Task statement - Search term "RuleState": copy each line of the data containing it.

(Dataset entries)

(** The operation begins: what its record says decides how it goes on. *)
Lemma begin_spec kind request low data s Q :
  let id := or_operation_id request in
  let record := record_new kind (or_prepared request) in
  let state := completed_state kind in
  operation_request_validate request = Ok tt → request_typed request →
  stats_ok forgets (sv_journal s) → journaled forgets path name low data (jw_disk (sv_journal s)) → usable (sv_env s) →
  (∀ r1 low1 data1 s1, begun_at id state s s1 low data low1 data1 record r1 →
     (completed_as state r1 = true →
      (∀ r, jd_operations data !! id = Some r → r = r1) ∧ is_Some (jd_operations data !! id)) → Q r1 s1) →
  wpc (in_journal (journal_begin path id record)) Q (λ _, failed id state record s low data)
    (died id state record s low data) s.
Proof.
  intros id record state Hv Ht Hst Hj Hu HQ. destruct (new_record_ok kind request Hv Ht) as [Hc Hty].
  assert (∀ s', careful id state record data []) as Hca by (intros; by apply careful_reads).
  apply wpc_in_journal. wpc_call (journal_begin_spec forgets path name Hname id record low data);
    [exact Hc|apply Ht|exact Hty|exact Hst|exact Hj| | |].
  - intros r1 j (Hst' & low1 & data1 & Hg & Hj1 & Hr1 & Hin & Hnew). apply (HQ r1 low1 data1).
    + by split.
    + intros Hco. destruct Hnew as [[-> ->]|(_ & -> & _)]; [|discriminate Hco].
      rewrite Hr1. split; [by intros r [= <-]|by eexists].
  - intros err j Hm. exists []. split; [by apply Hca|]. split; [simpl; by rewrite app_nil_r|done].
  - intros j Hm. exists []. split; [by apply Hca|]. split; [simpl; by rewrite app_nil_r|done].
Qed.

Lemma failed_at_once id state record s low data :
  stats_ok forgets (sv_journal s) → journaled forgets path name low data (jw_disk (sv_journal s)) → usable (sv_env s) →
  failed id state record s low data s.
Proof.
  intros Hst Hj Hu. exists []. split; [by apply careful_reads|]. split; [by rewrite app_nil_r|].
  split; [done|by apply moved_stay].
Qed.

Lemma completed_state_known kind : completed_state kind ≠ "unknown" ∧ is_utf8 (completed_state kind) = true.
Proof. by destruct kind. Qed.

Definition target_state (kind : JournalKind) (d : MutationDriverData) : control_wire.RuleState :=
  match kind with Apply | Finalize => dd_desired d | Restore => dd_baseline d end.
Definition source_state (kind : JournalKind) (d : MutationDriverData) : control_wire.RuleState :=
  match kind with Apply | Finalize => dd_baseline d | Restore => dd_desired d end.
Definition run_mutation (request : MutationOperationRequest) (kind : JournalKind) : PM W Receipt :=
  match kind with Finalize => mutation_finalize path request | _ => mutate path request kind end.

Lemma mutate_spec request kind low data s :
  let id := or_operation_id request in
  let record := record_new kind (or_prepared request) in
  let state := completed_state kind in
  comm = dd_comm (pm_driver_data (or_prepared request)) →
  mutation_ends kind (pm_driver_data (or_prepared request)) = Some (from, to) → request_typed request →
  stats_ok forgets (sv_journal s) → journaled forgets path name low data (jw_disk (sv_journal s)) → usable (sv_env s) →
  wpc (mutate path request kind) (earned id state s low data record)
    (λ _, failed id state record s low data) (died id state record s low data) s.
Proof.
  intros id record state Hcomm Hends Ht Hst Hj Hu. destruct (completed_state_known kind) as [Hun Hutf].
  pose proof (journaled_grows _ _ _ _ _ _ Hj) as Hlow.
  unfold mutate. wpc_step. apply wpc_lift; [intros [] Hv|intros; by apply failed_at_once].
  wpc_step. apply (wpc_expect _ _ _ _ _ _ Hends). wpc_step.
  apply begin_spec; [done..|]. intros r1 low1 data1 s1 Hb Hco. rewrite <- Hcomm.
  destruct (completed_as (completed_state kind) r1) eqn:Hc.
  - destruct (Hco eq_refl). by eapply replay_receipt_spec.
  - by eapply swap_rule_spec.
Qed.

Output of the task -
Definition target_state (kind : JournalKind) (d : MutationDriverData) : control_wire.RuleState :=
Definition source_state (kind : JournalKind) (d : MutationDriverData) : control_wire.RuleState :=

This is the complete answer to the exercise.